--- Work request ---
Repeat exactly the lines below that lie between the line with "[subtitle_update snapshot] /\" and the line with "as [-> | Hne].", counting both of those lines as part of the answer.

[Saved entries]
··········

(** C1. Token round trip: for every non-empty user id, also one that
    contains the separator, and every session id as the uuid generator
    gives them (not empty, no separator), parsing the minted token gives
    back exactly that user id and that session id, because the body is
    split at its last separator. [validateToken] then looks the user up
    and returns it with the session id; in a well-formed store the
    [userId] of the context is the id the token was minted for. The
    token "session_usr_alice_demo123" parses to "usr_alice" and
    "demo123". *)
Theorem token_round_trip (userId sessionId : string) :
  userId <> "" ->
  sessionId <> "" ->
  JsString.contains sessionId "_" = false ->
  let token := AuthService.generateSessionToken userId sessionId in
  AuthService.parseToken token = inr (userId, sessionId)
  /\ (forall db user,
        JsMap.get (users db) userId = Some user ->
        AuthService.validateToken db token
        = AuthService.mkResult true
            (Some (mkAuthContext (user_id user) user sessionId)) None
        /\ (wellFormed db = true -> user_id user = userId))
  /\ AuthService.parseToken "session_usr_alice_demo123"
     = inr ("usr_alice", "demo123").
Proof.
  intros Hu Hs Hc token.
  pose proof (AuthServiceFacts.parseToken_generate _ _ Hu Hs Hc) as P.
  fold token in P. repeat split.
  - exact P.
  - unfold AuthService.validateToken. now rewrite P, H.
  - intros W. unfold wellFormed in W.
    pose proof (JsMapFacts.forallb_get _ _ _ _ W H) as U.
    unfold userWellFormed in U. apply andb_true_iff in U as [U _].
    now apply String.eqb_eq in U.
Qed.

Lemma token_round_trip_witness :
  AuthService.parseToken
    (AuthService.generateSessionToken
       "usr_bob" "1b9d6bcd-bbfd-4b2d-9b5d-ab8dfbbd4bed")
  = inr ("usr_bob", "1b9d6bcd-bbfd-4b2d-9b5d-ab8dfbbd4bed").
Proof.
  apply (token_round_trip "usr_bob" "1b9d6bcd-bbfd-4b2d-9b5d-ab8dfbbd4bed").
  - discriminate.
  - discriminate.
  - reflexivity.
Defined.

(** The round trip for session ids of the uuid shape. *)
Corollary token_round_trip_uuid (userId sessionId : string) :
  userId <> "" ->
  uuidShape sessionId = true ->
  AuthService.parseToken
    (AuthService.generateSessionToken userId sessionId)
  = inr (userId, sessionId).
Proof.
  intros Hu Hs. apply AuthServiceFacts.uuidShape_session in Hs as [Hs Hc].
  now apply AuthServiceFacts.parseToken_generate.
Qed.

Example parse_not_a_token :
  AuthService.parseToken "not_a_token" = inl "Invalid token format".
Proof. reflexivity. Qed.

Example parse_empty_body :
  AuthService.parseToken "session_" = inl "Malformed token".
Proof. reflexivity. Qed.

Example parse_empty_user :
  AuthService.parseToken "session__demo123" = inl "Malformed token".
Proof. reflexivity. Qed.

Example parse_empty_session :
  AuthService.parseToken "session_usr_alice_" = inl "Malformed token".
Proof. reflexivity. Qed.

··········

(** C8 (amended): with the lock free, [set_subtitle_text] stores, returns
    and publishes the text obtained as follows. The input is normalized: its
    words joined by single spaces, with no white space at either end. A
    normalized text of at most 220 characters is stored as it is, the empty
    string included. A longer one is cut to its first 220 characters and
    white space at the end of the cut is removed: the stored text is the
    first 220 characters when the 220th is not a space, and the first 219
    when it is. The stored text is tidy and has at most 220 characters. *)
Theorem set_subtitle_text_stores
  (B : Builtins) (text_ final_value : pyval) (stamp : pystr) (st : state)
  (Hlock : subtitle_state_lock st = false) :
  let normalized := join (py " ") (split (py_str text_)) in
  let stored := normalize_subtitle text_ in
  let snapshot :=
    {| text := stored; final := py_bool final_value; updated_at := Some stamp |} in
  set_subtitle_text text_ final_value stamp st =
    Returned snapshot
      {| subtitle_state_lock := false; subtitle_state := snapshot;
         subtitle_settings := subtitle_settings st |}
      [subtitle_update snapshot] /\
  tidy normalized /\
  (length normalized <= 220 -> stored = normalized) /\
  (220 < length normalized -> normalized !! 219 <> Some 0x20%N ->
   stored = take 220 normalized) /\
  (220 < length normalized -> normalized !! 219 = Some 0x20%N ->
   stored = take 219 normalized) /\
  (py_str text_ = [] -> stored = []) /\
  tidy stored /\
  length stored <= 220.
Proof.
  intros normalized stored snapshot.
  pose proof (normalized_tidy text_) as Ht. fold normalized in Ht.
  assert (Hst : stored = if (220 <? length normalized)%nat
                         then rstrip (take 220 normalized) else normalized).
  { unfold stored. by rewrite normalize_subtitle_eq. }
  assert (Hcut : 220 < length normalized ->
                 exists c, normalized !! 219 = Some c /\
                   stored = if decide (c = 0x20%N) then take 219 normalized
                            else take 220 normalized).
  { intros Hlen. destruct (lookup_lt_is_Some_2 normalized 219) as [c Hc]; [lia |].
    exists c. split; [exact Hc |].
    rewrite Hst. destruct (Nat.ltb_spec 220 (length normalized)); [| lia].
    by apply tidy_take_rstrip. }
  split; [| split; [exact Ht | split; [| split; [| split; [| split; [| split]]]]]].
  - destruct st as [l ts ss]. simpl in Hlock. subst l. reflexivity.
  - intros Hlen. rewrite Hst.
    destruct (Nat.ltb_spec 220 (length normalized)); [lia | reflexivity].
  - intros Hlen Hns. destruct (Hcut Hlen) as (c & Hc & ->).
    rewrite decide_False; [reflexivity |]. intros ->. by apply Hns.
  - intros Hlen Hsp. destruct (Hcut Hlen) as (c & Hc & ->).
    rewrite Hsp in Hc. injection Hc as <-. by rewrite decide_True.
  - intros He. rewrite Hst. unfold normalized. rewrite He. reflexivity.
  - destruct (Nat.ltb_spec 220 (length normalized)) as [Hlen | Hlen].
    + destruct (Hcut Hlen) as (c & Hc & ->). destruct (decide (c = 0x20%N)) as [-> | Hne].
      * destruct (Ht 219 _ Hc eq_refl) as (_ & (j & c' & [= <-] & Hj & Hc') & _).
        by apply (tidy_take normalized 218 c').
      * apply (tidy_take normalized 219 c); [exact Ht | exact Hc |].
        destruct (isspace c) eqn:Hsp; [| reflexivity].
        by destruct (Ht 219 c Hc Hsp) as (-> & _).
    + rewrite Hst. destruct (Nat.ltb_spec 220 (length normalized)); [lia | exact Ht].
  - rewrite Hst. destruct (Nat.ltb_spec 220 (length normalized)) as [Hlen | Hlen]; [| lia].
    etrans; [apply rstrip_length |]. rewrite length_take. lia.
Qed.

··········

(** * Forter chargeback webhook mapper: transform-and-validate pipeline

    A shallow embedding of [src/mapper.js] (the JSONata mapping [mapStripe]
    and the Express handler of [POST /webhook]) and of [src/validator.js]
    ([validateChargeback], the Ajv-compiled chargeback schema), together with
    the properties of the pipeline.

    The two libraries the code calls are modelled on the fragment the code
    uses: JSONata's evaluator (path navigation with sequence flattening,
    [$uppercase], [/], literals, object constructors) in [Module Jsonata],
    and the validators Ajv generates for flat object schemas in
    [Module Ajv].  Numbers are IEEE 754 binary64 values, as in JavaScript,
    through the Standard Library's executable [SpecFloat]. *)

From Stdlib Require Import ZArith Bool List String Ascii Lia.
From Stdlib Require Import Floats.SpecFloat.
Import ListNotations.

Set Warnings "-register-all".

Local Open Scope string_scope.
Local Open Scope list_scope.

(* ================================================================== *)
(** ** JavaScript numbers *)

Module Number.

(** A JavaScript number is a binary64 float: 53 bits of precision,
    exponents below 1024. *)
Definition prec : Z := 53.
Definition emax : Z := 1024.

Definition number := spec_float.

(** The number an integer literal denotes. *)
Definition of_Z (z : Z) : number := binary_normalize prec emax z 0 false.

··········

--- Written response ---
      [subtitle_update snapshot] /\
  tidy normalized /\
  (length normalized <= 220 -> stored = normalized) /\
  (220 < length normalized -> normalized !! 219 <> Some 0x20%N ->
   stored = take 220 normalized) /\
  (220 < length normalized -> normalized !! 219 = Some 0x20%N ->
   stored = take 219 normalized) /\
  (py_str text_ = [] -> stored = []) /\
  tidy stored /\
  length stored <= 220.
Proof.
  intros normalized stored snapshot.
  pose proof (normalized_tidy text_) as Ht. fold normalized in Ht.
  assert (Hst : stored = if (220 <? length normalized)%nat
                         then rstrip (take 220 normalized) else normalized).
  { unfold stored. by rewrite normalize_subtitle_eq. }
  assert (Hcut : 220 < length normalized ->
                 exists c, normalized !! 219 = Some c /\
                   stored = if decide (c = 0x20%N) then take 219 normalized
                            else take 220 normalized).
  { intros Hlen. destruct (lookup_lt_is_Some_2 normalized 219) as [c Hc]; [lia |].
    exists c. split; [exact Hc |].
    rewrite Hst. destruct (Nat.ltb_spec 220 (length normalized)); [| lia].
    by apply tidy_take_rstrip. }
  split; [| split; [exact Ht | split; [| split; [| split; [| split; [| split]]]]]].
  - destruct st as [l ts ss]. simpl in Hlock. subst l. reflexivity.
  - intros Hlen. rewrite Hst.
    destruct (Nat.ltb_spec 220 (length normalized)); [lia | reflexivity].
  - intros Hlen Hns. destruct (Hcut Hlen) as (c & Hc & ->).
    rewrite decide_False; [reflexivity |]. intros ->. by apply Hns.
  - intros Hlen Hsp. destruct (Hcut Hlen) as (c & Hc & ->).
    rewrite Hsp in Hc. injection Hc as <-. by rewrite decide_True.
  - intros He. rewrite Hst. unfold normalized. rewrite He. reflexivity.
  - destruct (Nat.ltb_spec 220 (length normalized)) as [Hlen | Hlen].
    + destruct (Hcut Hlen) as (c & Hc & ->). destruct (decide (c = 0x20%N)) as [-> | Hne].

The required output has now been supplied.